◆ Your objective ◆
The data below holds a line containing "assert (Hsmall : Z.of_nat" and a line containing "lists, and its"; please quote exactly those two lines and every line between them, and nothing else.

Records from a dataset
Lemma check_sizes_rings fuel s : forall heads rings allNodes,
  Forall2 (fun h r => h ∈ r /\ ring s r /\ length r = 20%nat) heads rings ->
  check_sizes fuel heads allNodes s = OutOfFuel \/
  exists all,
    check_sizes fuel heads allNodes s = Returned (all, s) /\
    (forall x, x ∈ all <-> x ∈ allNodes \/ x ∈ concat rings) /\
    (ascending allNodes -> ascending all).
Proof.
  intros heads rings allNodes HF. revert allNodes.
  induction HF as [|h r heads rings (Hh & Hr & Hl) _ IH]; intros allNodes.
  - right. exists allNodes. simpl. split_and!; auto.
    intros x. rewrite elem_of_nil. tauto.
  - destruct (ring_at _ _ _ Hr Hh) as (l1 & l2 & -> & Hr').
    assert (Hmem : forall x, x ∈ l1 ++ h :: l2 <-> x ∈ h :: l2 ++ l1).
    { intros x. rewrite elem_of_app, !elem_of_cons, elem_of_app. tauto. }
    assert (Hl' : length (h :: l2 ++ l1) = 20%nat).
    { rewrite length_app in Hl. simpl in *. rewrite length_app. lia. }
    destruct (l2 ++ l1) as [|y l] eqn:El; [simpl in Hl'; lia|].
    destruct (ring_head_edges _ _ _ Hr') as [_ [Hn _]]. simpl in Hn.
    pose proof (ring_NoDup _ _ Hr') as Hnd. apply NoDup_cons in Hnd as [Hnin _].
    destruct Hr' as [_ Hp]. simpl in Hp. destruct Hp as [_ Hp].
    assert (Estep : check_sizes fuel (h :: heads) allNodes s
                    = if decide (length l < fuel)%nat
                      then check_sizes fuel heads
                             (foldl (fun acc x => set_insert x acc)
                                    (set_insert h allNodes) (y :: l)) s
                      else OutOfFuel).
    { cbn [check_sizes].
      rewrite (bind_Returned _ _ _ _ _ (get_next_eq _ _ _ Hn)).
      unfold bind at 1.
      rewrite (walk_eviction_set_path_cases s h l fuel y _ 1 Hp Hnin).
      case_decide; [|done].
      replace (1 + Z.of_nat (S (length l)) =? WAYS_PER_BANK) with true
        by (symmetry; apply Z.eqb_eq; unfold WAYS_PER_BANK; simpl in Hl'; lia).
      by rewrite (bind_Returned _ _ _ _ _ (assert_true _ _)). }
    rewrite Estep. case_decide; [|by left].
    destruct (IH (foldl (fun acc x => set_insert x acc)
                        (set_insert h allNodes) (y :: l)))
      as [E|(all & E & Hall & Hasc)]; [by left|].
    right. exists all. split; [exact E|]. split.
    + intros x. rewrite Hall, foldl_set_insert_elem, set_insert_elem.
      simpl concat. rewrite elem_of_app, Hmem, !elem_of_cons. tauto.
    + intros Ha. apply Hasc. apply foldl_set_insert_ascending.
      by apply set_insert_ascending.
Qed.

Lemma check_times_benign heads : forall s, benign (check_times heads s).
Proof.
  induction heads as [|h heads IH]; intros s; simpl; [exact I|].
  apply benign_bind.
  { unfold average_access_time, bind, rdtsc, ret.
    destruct (tsc s) as [|t0 [|t1 rest]]; exact I. }
  intros time s1 _. apply benign_bind; [|intros; apply IH].
  unfold assert, ret, abort. destruct (_ && _); exact I.
Qed.

Lemma SanityCheckEvictionSets_benign fuel heads rings s :
  Forall2 (fun h r => h ∈ r /\ ring s r /\ length r = 20%nat) heads rings ->
  NoDup (concat rings) -> length heads = 12%nat ->
  benign (SanityCheckEvictionSets fuel heads s).
Proof.
  intros HF Hnd Hlen. unfold SanityCheckEvictionSets.
  destruct (check_sizes_rings fuel s heads rings [] HF)
    as [E|(all & E & Hall & Hasc)].
  { unfold bind. by rewrite E. }
  rewrite (bind_Returned _ _ _ _ _ E).
  assert (Hperm : all ≡ₚ concat rings).
  { apply NoDup_Permutation; [apply ascending_NoDup, Hasc; constructor|done|].
    intros x. rewrite Hall, elem_of_nil. tauto. }
  assert (Hcount : length (concat rings) = 240%nat).
  { assert (Hgen : forall hs rs,
              Forall2 (fun h r => h ∈ r /\ ring s r /\ length r = 20%nat) hs rs ->
              length (concat rs) = (20 * length hs)%nat).
    { induction 1 as [|h r hs rs (_ & _ & Hl) _ IH]; [done|].
      simpl. rewrite length_app, IH, Hl. lia. }
    rewrite (Hgen _ _ HF), Hlen. reflexivity. }
  rewrite (Permutation_length Hperm), Hcount.
  change (Z.of_nat 240 =? CONFLICT_SET_SIZE) with true.
  rewrite (bind_Returned _ _ _ _ _ (assert_true _ _)).
  apply check_times_benign.
Qed.

Lemma partition_conflict_set_benign fuel s conf pool csh ch :
  ring s conf -> ring s pool -> NoDup (conf ++ pool) ->
  csh ∈ conf -> ch ∈ pool -> length conf = 240%nat ->
  benign (partition_conflict_set fuel csh ch s).
Proof.
  intros Hc Hp Hnd Hcsh Hch Hlen.
  destruct (ring_at _ _ _ Hp Hch) as (l1 & l2 & Epool & Hp').
  assert (Hpp : pool ≡ₚ ch :: l2 ++ l1).
  { rewrite Epool. symmetry. apply Permutation_cons_app, Permutation_app_comm. }
  assert (Hinv : partition_inv s conf csh ch [] conf (ch :: l2 ++ l1) []).
  { unfold partition_inv. split_and!; auto.
    - by exists (l2 ++ l1).
    - intros r Hr. by apply elem_of_nil in Hr.
    - change (concat []) with (@nil Z). rewrite app_nil_r, <- Hpp.
      by rewrite Permutation_app_comm.
    - simpl. lia. }
  unfold partition_conflict_set.
  apply benign_bind.
  { eapply partition_benign; [exact Hinv|simpl; lia]. }
  intros [heads1 csh1] s1 Hpart.
  eapply partition_loop_inv in Hpart
    as (cand' & conf' & pool' & evs' & Hinv' & Hlen'); [|exact Hinv|simpl; lia].
  destruct Hinv' as (Hc' & Hcsh' & Hp1 & _ & Hevs & Hheads & Hnd' & Hperm & Hsize).
  pose proof (Forall2_length _ _ _ Hheads) as Hl.
  apply benign_bind; [|intros; exact I].
  apply (SanityCheckEvictionSets_benign fuel _ (evs' ++ [conf'])).
  - apply Forall2_app.
    + apply Forall2_same_length_lookup. split; [done|].
      intros i h r Hi Hri. split_and!.
      * by eapply Forall2_lookup_lr in Hheads.
      * apply Hevs. by eapply list_elem_of_lookup_2.
      * apply Hevs. by eapply list_elem_of_lookup_2.
    + constructor; [|constructor]. split_and!; auto. lia.
  - rewrite concat_app. simpl. rewrite app_nil_r.
    apply NoDup_app in Hnd' as (_ & _ & Hnd').
    by rewrite Permutation_app_comm.
  - rewrite length_app. simpl. lia.
Qed.

Section SafetyOfTheBuilder.

Variable random_shuffle : list nat -> list nat.
Hypothesis random_shuffle_permutes : forall l, random_shuffle l ≡ₚ l.

Lemma GetEvictionSet_benign fuel region setIndex s :
  Z.land region CACHE_LINE_BITS = 0 -> 0 <= setIndex < SETS_PER_BANK ->
  benign (GetEvictionSet random_shuffle fuel 0 region setIndex s).
Proof.
  intros Hal Hs. unfold GetEvictionSet.
  change (0 =? 0) with true.
  replace (setIndex <? SETS_PER_BANK) with true by (symmetry; apply Z.ltb_lt; lia).
  rewrite !(bind_Returned _ _ _ _ _ (assert_true _ _)).
  destruct (FindCandidates_count region setIndex Hal Hs)
    as (candidates & Hfc & Hlen & Hbig & Hnd).
  unfold bind at 1, lift. rewrite Hfc. clear Hfc.
  replace (2 * LLC_BANKS * WAYS_PER_BANK <=? Z.of_nat (length candidates)) with true
    by (symmetry; by apply Z.leb_le).
  rewrite (bind_Returned _ _ _ _ _ (assert_true _ _)).
  assert (Hsmall : Z.of_nat (length candidates) < 2 ^ 64).
  { rewrite Hlen. vm_compute. reflexivity. }
  apply benign_bind.
  { by apply build_conflict_set_benign. }
  intros [csh ch] s1 Hb.
  apply (build_conflict_set_inv random_shuffle random_shuffle_permutes) in Hb
    as (conflict & leftover & Hc & Hp & Hnd' & Hperm & Hcsh & Hch & Hlc & Hll);
    [|done|done].
  apply (partition_conflict_set_benign fuel s1 conflict leftover); auto.
  unfold CONFLICT_SET_SIZE, LLC_BANKS, WAYS_PER_BANK in Hlc. lia.
Qed.

(** Called as its interface asks (null [*array], valid set index) on a
    line-aligned region, the builder fails no assertion on the shape of its
    lists, and its list surgery and counting loops read no [next] or [prev]
    field that was not written (the timed traversals are represented by
    their counter readings): a run that aborts does so on a measured time
    ([CandidatesMissToDRAM], [ConflictSetHitsLLC], [EvictionSetHitsLLC]) or
    because the leftover pool ran out of candidates
    ([OtherCandidatesLeft]). *)
Theorem GetEvictionSet_fails_only_on_measurements fuel region setIndex s :
  Z.land region CACHE_LINE_BITS = 0 -> 0 <= setIndex < SETS_PER_BANK ->
  GetEvictionSet random_shuffle fuel 0 region setIndex s <> Undefined /\
  forall w,
    GetEvictionSet random_shuffle fuel 0 region setIndex s = Aborted w ->
    w = CandidatesMissToDRAM \/ w = ConflictSetHitsLLC \/
    w = OtherCandidatesLeft \/ w = EvictionSetHitsLLC.
Proof.
  intros Hal Hs. pose proof (GetEvictionSet_benign fuel region setIndex s Hal Hs) as HB.
  remember (GetEvictionSet random_shuffle fuel 0 region setIndex s) as r eqn:E.
  clear E. split.
  - intros ->. exact HB.
  - intros w ->. destruct w; simpl in HB; auto; contradiction.
Qed.

(** Every node of every ring that the builder returns is a node of the
    region that maps to the requested cache set. *)
Theorem eviction_sets_lie_in_the_target_set
    fuel array region setIndex s heads s' :
  0 <= setIndex ->
  GetEvictionSet random_shuffle fuel array region setIndex s = Returned (heads, s') ->
  exists rings : list (list Z),
    Forall2 (fun h r => h ∈ r /\ ring s' r) heads rings /\
    forall r x, r ∈ rings -> x ∈ r ->
      node_of_region region x /\ maps_to_set setIndex x.
Proof.
  intros Hpos H.
  destruct (GetEvictionSet_rings random_shuffle random_shuffle_permutes
              _ _ _ _ _ _ _ H)
    as (candidates & csh & ch & s1 & conflict & rings & Hfc & _ & _ & _ & _ &
        Hsub & _ & _ & Hheads & Hrings & _ & Hperm).
  assert (Hvalid : setIndex < SETS_PER_BANK).
  { unfold GetEvictionSet in H.
    apply bind_inv in H as (u1 & s2 & Ha & H). apply assert_inv in Ha as [_ ->].
    apply bind_inv in H as (u2 & s2 & Ha & _). apply assert_inv in Ha as [Hv _].
    by apply Z.ltb_lt in Hv. }
  clear H.
  assert (Hal : Z.land region CACHE_LINE_BITS = 0).
  { destruct (decide (Z.land region CACHE_LINE_BITS = 0)) as [Hal|Hal]; [done|].
    rewrite (FindCandidates_unaligned region [] setIndex Hal) in Hfc. discriminate Hfc. }
  destruct (FindCandidates_aligned region [] setIndex Hal (SSorted_nil _))
    as (l & El & _ & Hmem).
  rewrite El in Hfc. injection Hfc as <-. clear El.
  exists rings. split.
  - apply Forall2_same_length_lookup. split; [by eapply Forall2_length|].
    intros i h r Hi Hri. split.
    + by eapply Forall2_lookup_lr in Hheads.
    + apply Hrings. by eapply list_elem_of_lookup_2.
  - intros r x Hr Hx.
    assert (Hxc : x ∈ conflict).
    { rewrite <- Hperm. apply elem_of_concat. eauto. }
    apply Hsub, Hmem in Hxc as [Hxc|[Hnode Hmask]]; [by apply elem_of_nil in Hxc|].
    split; [done|]. apply mask_test_iff; [lia|done].
Qed.

End SafetyOfTheBuilder.

Lemma GetEvictionSet_fails_only_on_measurements_witness :
  GetEvictionSet (@rev nat) 1000 0 region27 27 cached_machine
  = Aborted CandidatesMissToDRAM /\
  GetEvictionSet (@rev nat) 1000 0 region27 27 cached_machine <> Undefined /\
  forall w,
    GetEvictionSet (@rev nat) 1000 0 region27 27 cached_machine = Aborted w ->
    w = CandidatesMissToDRAM \/ w = ConflictSetHitsLLC \/
    w = OtherCandidatesLeft \/ w = EvictionSetHitsLLC.
Proof.
  split.
  - rewrite GetEvictionSet_after_enumeration. vm_compute. reflexivity.
  - assert (H1 : Z.land region27 CACHE_LINE_BITS = 0) by reflexivity.
    assert (H2 : 0 <= 27 < SETS_PER_BANK) by (unfold SETS_PER_BANK; lia).
    exact (GetEvictionSet_fails_only_on_measurements (@rev nat) rev_permutes
             1000 region27 27 cached_machine H1 H2).
Defined.

Lemma eviction_sets_lie_in_the_target_set_witness :
  exists heads s',
    GetEvictionSet (@rev nat) 1000 0 region27 27 quiet_machine = Returned (heads, s') /\
    exists rings : list (list Z),
      Forall2 (fun h r => h ∈ r /\ ring s' r) heads rings /\
      forall r x, r ∈ rings -> x ∈ r ->
        node_of_region region27 x /\ maps_to_set 27 x.
Proof.
  pose proof quiet_run_returns as Hq.
  destruct (GetEvictionSet (@rev nat) 1000 0 region27 27 quiet_machine)
    as [[heads s']| | | |] eqn:E; try discriminate Hq.
  exists heads, s'. split; [reflexivity|].
  assert (H0 : 0 <= 27) by lia.
  exact (eviction_sets_lie_in_the_target_set (@rev nat) rev_permutes
           1000 0 region27 27 quiet_machine heads s' H0 E).
Defined.

(** ** Unlinking *)

(** The two stores that take a node out of its list give the same state in
    either order. On a ring of at least two nodes they leave the ring of the
    other nodes, and the node itself still points at its former
    neighbours. *)
Theorem unlink_takes_the_node_out s c a l :
  ring s (c :: a :: l) ->
  let s' := link (List.last l a) a s in
  unlink c s = Returned (tt, s') /\ unlink_rev c s = Returned (tt, s') /\
  ring s' (a :: l) /\
  nxt s' !! c = Some a /\ prv s' !! c = Some (List.last l a).
Proof.
  intros Hr s'. destruct (ring_head_edges _ _ _ Hr) as [[_ Hp] [Hn _]].
  simpl in Hn. rewrite last_cons_default in Hp.
  destruct (ring_drop_head _ _ _ _ Hr) as [_ Hr'].
  apply ring_NoDup, NoDup_cons in Hr as [Hnin _].
  split_and!.
  - by apply unlink_eq.
  - by apply unlink_rev_eq.
  - exact Hr'.
  - unfold s'. simpl. rewrite lookup_insert_ne; [done|].
    intros E. apply Hnin. rewrite <- E. apply last_elem_of.
  - unfold s'. simpl. rewrite lookup_insert_ne; [done|].
    intros ->. apply Hnin. left.
Qed.
Lemma parse_FloatUnit_bare_at (tok s rest rest' : string) :
  skip_white s = tok ++ rest ->
  decimal_token tok = true -> stops_decimal rest = true ->
  skip_white rest = rest' -> stops is_alpha rest' = true ->
  parse true FloatUnit s = Ok ([Grp [Str tok]], rest').
Proof.
  intros Hs Htok Hr Hw Ha. unfold FloatUnit. rewrite parse_Group, parse_And.
  rewrite (parse_Floating_at tok s rest); auto.
  cbn [bind].
  change (parse true (Optional ?a) ?x)
    with (match parse true a (preParse true x) with
          | Ok r => Ok r
          | Raise _ => Ok ([], preParse true x)
          end).
  cbn [parse preParse]. rewrite skip_white_idem, Hw.
  destruct rest' as [| c r]; cbn in *; [reflexivity |].
  apply negb_true_iff in Ha. unfold alphas. now rewrite Ha.
Qed.

Lemma parse_Percent_at (tok s rest : string) :
  skip_white s = tok ++ "%" ++ rest ->
  decimal_token tok = true ->
  parse true Percent s = Ok ([Grp [Str tok; Str "%"]], rest).
Proof.
  intros Hs Htok. unfold Percent. rewrite parse_Group, parse_And.
  rewrite (parse_Floating_at tok s ("%" ++ rest)) by auto.
  cbn [bind]. now rewrite (parse_Literal_at "%" _ rest).
Qed.

(** ** [int()] reads back what [show_int] writes *)

Lemma all_digits_of_uint (d : Decimal.uint) :
  all_chars is_digit (NilEmpty.string_of_uint d) = true.
Proof. induction d; cbn [NilEmpty.string_of_uint all_chars]; auto. Qed.

Lemma show_int_token (n : Z) : integer_token (show_int n) = true.
Proof.
  unfold integer_token, show_int. rewrite all_digits_of_uint, andb_true_r.
  destruct (Z.to_N n) as [| p]; [reflexivity |].
  cbn [N.to_uint]. pose proof (DecimalPos.Unsigned.to_uint_nonnil p) as H.
  destruct (Pos.to_uint p); [contradiction | reflexivity ..].
Qed.

Lemma digits_val_of_uint_acc (d : Decimal.uint) :
  forall (z : Z) (acc : positive), z = Zpos acc ->
    digits_val z (NilEmpty.string_of_uint d) = Zpos (Pos.of_uint_acc d acc).
Proof.
  induction d; intros z acc ->;
    cbn [NilEmpty.string_of_uint digits_val Pos.of_uint_acc];
    [reflexivity | apply IHd; unfold digit_val; vm_compute (code _); lia ..].
Qed.

Lemma digits_val_of_uint (d : Decimal.uint) :
  digits_val 0 (NilEmpty.string_of_uint d) = Z.of_N (Pos.of_uint d).
Proof.
  induction d; cbn [NilEmpty.string_of_uint digits_val Pos.of_uint];
    [reflexivity | exact IHd | apply digits_val_of_uint_acc; reflexivity ..].
Qed.

Lemma rstrip_no_space (s : string) :
  all_chars (fun c => negb (py_isspace c)) s = true -> rstrip s = s.
Proof.
  induction s as [| c s IH]; cbn; [reflexivity |].
  intros H. apply andb_true_iff in H as [Hc Hs]. rewrite (IH Hs).
  apply negb_true_iff in Hc. rewrite Hc. now destruct s.
Qed.

Lemma all_chars_impl (p q : ascii -> bool) (s : string) :
  (forall c, p c = true -> q c = true) ->
  all_chars p s = true -> all_chars q s = true.
Proof.
  intros Hpq. induction s as [| c s IH]; cbn; [reflexivity |].
  intros H. apply andb_true_iff in H as [Hc Hs]. now rewrite (Hpq _ Hc), IH.
Qed.

Lemma strip_integer_token (s : string) : integer_token s = true -> strip s = s.
Proof.
  intros H. destruct (integer_token_inv _ H) as (c & d & -> & Hc & Hall).
  unfold strip. cbn [lstrip].
  destruct (digit_classes _ Hc) as (_ & _ & -> & _).
  apply rstrip_no_space. revert Hall. apply all_chars_impl.
  intros a Ha. destruct (digit_classes _ Ha) as (_ & _ & -> & _). reflexivity.
Qed.

Lemma sign_of_digit (c : ascii) (s : string) :
  is_digit c = true -> sign_of (String c s) = (false, String c s).
Proof.
  destruct c as [[] [] [] [] [] [] [] []]; vm_compute; intros H;
    first [discriminate H | reflexivity].
Qed.

Lemma digitpart_all_digits (s : string) :
  all_chars is_digit s = true -> forall b, digitpart b s = (s, "").
Proof.
  induction s as [| c s IH]; cbn; [reflexivity |].
  intros H b. apply andb_true_iff in H as [-> Hs]. now rewrite IH.
Qed.

Lemma py_int_show_int (n : Z) : 0 <= n -> py_int (show_int n) = Ok n.
Proof.
  intros Hn. pose proof (show_int_token n) as Htok.
  destruct (integer_token_inv _ Htok) as (c & d & E & Hc & Hall).
  unfold py_int. rewrite strip_integer_token by assumption.
  rewrite E at 1. rewrite sign_of_digit by assumption. rewrite <- E.
  rewrite digitpart_all_digits by assumption. rewrite E at 1. rewrite <- E.
  unfold show_int. rewrite digits_val_of_uint.
  change (Pos.of_uint ?u) with (N.of_uint u).
  rewrite DecimalN.Unsigned.of_to. f_equal. lia.
Qed.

◆ Expected answer ◆
  assert (Hsmall : Z.of_nat (length candidates) < 2 ^ 64).
  { rewrite Hlen. vm_compute. reflexivity. }
  apply benign_bind.
  { by apply build_conflict_set_benign. }
  intros [csh ch] s1 Hb.
  apply (build_conflict_set_inv random_shuffle random_shuffle_permutes) in Hb
    as (conflict & leftover & Hc & Hp & Hnd' & Hperm & Hcsh & Hch & Hlc & Hll);
    [|done|done].
  apply (partition_conflict_set_benign fuel s1 conflict leftover); auto.
  unfold CONFLICT_SET_SIZE, LLC_BANKS, WAYS_PER_BANK in Hlc. lia.
Qed.

(** Called as its interface asks (null [*array], valid set index) on a
    line-aligned region, the builder fails no assertion on the shape of its
    lists, and its list surgery and counting loops read no [next] or [prev]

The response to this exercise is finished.